▶ [About this exercise]
Please reproduce the line containing "(forall pre t1" and every line after it in the records below, exactly and with nothing else.
───── Information shown
Lemma debounced_lasting T t1 v calls t2 d : timed T d -> pausing T t1 v d -> trdebounce d = negb v ->
  Forall (fun c => snd c = negb v) calls -> over T t1 t2 = true ->
  exists l, debounced (calls ++ [(t2, negb v)]) d = l ++ [negb v].
Proof.
  intros Ht Hp Htr Hc Ho. revert d Ht Hp Htr. induction Hc as [|[now b] calls Hb Hc IH]; intros d Ht Hp Htr.
  - cbn [app debounced]. destruct (pausing_step T t1 t2 v (negb v) d Ht Hp) as (d1 & _ & _ & -> & _).
    rewrite Ho. by exists [].
  - cbn in Hb. subst b. cbn [app debounced].
    destruct (pausing_step T t1 now v (negb v) d Ht Hp) as (d1 & Ht1 & Htr1 & -> & Hd1).
    destruct (over T t1 now).
    + assert (Hall : Forall (eq (negb v)) (debounced (calls ++ [(t2, negb v)]) d1)).
      { apply (debounced_settled T); [done|by destruct Hd1|]. apply Forall_app. by split; [|constructor]. }
      destruct (debounced_app calls [(t2, negb v)] d1) as (d2 & He). rewrite He in Hall |- *.
      apply Forall_app in Hall as [_ Hlast]. cbn [debounced] in Hlast |- *.
      destruct (check_debounce t2 (negb v) d2) as [s d3]. inversion Hlast; subst.
      by eexists (_ :: debounced calls d1).
    + destruct (IH d1 Ht1 Hd1 Htr1) as (l & ->). by exists (v :: l).
Qed.

(** ** Theorems *)

(** Debouncing hides what is shorter than its time: from a settled state, when
    after the first other input the input differs only until the time has run
    out, every answer is the settled value.  And an input that stays is let
    through by the first call after the time. *)
Theorem debounce_hides_short_changes T v d : timed T d -> settled v d ->
  (forall calls, in_time calls ->
    (forall pre t1 post, calls = pre ++ (t1, negb v) :: post -> Forall (fun c => snd c = v) pre ->
      Forall (fun c => snd c = v \/ over T t1 (fst c) = false) post) ->
    Forall (eq v) (debounced calls d)) /\
  (forall t1 calls t2, Forall (fun c => snd c = negb v) calls -> over T t1 t2 = true ->
    exists l, debounced ((t1, negb v) :: calls ++ [(t2, negb v)]) d = l ++ [negb v]).
Proof.
  intros Ht Hs. split; [intros calls; by apply debounced_disturbed|]. intros t1 calls t2 Hc Ho. cbn [debounced].
  destruct (settled_changes T t1 v d Ht Hs) as (d1 & -> & Ht1 & Hp1 & Htr).
  destruct (debounced_lasting T t1 v calls t2 d1 Ht1 Hp1 Htr Hc Ho) as (l & ->). by exists (v :: l).
Qed.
──────────
▶ [Answer for the task]
    (forall pre t1 post, calls = pre ++ (t1, negb v) :: post -> Forall (fun c => snd c = v) pre ->
      Forall (fun c => snd c = v \/ over T t1 (fst c) = false) post) ->
    Forall (eq v) (debounced calls d)) /\
  (forall t1 calls t2, Forall (fun c => snd c = negb v) calls -> over T t1 t2 = true ->
    exists l, debounced ((t1, negb v) :: calls ++ [(t2, negb v)]) d = l ++ [negb v]).
Proof.
  intros Ht Hs. split; [intros calls; by apply debounced_disturbed|]. intros t1 calls t2 Hc Ho. cbn [debounced].
  destruct (settled_changes T t1 v d Ht Hs) as (d1 & -> & Ht1 & Hp1 & Htr).
  destruct (debounced_lasting T t1 v calls t2 d1 Ht1 Hp1 Htr Hc Ho) as (l & ->). by exists (v :: l).
Qed.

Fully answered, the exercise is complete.